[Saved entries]
# # # # # # #
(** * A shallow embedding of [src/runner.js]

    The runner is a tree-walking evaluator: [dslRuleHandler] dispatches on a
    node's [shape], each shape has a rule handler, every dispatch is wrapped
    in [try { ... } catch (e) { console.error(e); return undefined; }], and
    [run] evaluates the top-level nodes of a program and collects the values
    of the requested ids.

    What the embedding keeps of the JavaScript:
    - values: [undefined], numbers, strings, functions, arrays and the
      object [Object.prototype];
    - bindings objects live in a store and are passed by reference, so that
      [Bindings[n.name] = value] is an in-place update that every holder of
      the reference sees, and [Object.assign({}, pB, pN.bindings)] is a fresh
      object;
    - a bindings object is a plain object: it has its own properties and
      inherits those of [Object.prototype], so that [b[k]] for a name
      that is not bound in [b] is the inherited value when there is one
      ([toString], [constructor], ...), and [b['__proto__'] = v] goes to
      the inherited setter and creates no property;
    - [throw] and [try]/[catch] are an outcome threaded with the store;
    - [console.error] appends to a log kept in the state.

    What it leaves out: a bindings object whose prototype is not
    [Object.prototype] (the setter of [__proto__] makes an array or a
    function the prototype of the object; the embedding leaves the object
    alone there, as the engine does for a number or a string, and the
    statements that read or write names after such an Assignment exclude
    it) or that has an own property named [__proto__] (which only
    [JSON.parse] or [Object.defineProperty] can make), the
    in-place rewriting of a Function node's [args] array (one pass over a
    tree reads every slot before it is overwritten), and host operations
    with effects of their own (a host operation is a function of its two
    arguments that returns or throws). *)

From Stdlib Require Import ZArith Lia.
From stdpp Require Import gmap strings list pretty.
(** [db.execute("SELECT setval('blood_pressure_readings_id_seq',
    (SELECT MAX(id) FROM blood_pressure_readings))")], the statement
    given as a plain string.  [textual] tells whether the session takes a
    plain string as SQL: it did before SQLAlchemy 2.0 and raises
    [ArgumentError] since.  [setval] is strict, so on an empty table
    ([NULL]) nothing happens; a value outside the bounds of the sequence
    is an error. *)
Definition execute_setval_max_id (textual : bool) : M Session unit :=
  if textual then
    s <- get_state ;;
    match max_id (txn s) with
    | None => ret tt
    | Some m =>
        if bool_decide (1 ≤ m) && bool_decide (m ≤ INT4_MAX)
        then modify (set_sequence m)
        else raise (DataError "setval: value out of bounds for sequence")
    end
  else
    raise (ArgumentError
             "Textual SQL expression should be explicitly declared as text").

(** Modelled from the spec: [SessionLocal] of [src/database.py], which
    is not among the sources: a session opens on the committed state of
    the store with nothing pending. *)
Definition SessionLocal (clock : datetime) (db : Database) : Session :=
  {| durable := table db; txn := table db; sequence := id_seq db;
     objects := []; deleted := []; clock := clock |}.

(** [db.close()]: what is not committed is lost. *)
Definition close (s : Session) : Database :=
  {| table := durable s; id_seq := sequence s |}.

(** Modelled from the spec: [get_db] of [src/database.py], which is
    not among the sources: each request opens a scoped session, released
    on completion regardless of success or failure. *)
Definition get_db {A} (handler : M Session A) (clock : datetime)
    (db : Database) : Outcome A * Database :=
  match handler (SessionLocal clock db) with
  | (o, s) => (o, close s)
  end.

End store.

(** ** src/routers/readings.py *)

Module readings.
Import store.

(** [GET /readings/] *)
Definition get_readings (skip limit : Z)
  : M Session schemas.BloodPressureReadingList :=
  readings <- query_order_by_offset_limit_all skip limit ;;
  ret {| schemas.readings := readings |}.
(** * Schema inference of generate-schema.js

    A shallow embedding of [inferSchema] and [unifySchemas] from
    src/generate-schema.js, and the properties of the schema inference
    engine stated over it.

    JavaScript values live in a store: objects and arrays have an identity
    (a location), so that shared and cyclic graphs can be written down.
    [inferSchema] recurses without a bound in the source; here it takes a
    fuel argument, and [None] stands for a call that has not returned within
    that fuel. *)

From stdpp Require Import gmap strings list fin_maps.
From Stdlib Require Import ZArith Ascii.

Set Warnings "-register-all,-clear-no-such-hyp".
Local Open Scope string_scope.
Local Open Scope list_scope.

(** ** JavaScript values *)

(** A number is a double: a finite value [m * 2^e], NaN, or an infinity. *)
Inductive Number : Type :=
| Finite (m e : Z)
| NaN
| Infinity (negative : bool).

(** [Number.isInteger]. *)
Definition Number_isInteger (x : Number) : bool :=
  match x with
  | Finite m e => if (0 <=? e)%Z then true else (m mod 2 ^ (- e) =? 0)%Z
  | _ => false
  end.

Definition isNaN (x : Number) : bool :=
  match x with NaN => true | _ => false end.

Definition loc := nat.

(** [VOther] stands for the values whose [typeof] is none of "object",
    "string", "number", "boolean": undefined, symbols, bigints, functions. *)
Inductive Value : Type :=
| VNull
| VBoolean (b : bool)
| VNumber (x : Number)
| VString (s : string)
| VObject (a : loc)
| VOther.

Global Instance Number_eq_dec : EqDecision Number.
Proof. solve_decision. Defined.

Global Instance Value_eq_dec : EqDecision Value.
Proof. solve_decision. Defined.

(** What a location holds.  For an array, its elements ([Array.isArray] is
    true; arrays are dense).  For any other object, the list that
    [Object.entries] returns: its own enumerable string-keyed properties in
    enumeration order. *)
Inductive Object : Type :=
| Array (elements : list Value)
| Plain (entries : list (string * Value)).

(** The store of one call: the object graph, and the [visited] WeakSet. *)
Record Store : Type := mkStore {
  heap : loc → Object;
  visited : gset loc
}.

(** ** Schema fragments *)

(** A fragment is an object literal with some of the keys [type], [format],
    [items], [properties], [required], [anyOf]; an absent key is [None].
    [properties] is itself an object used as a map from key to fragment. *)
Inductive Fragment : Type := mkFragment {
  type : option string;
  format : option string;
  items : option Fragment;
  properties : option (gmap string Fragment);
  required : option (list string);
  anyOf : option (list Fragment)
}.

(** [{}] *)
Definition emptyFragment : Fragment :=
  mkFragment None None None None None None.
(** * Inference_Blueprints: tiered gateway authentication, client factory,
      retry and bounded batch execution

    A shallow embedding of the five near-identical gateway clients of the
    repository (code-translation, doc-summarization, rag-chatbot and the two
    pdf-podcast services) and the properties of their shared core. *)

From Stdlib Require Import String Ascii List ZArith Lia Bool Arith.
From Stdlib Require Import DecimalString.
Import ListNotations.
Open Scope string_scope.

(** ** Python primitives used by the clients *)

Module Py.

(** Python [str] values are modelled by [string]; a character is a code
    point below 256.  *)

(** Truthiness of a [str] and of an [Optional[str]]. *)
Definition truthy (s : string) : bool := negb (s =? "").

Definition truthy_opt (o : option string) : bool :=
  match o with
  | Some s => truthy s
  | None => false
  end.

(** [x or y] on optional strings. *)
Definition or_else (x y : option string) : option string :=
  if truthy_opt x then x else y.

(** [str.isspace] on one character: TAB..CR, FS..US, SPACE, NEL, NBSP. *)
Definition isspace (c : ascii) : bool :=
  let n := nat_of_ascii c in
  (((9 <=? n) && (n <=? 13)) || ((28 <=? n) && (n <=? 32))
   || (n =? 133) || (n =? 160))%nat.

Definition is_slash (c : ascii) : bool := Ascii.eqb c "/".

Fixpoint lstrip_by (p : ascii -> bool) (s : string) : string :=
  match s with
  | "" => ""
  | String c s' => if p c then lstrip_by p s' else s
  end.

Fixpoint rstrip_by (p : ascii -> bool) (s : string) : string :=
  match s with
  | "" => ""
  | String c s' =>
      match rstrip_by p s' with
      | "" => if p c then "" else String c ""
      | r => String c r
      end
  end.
# # # # # # #
WORK REQUEST: Could you copy exactly the lines from the one containing "pdf-podcast services) and" through the end of the records above, and nothing more?

OUTPUT:
    pdf-podcast services) and the properties of their shared core. *)

From Stdlib Require Import String Ascii List ZArith Lia Bool Arith.
From Stdlib Require Import DecimalString.
Import ListNotations.
Open Scope string_scope.

(** ** Python primitives used by the clients *)

Module Py.

(** Python [str] values are modelled by [string]; a character is a code
    point below 256.  *)

(** Truthiness of a [str] and of an [Optional[str]]. *)
Definition truthy (s : string) : bool := negb (s =? "").

Definition truthy_opt (o : option string) : bool :=
  match o with
  | Some s => truthy s
  | None => false
  end.

(** [x or y] on optional strings. *)
Definition or_else (x y : option string) : option string :=
  if truthy_opt x then x else y.

(** [str.isspace] on one character: TAB..CR, FS..US, SPACE, NEL, NBSP. *)
Definition isspace (c : ascii) : bool :=
  let n := nat_of_ascii c in
  (((9 <=? n) && (n <=? 13)) || ((28 <=? n) && (n <=? 32))
   || (n =? 133) || (n =? 160))%nat.

Definition is_slash (c : ascii) : bool := Ascii.eqb c "/".

Fixpoint lstrip_by (p : ascii -> bool) (s : string) : string :=
  match s with
  | "" => ""
  | String c s' => if p c then lstrip_by p s' else s
  end.

Fixpoint rstrip_by (p : ascii -> bool) (s : string) : string :=
  match s with
  | "" => ""
  | String c s' =>
      match rstrip_by p s' with
      | "" => if p c then "" else String c ""
      | r => String c r
      end
  end.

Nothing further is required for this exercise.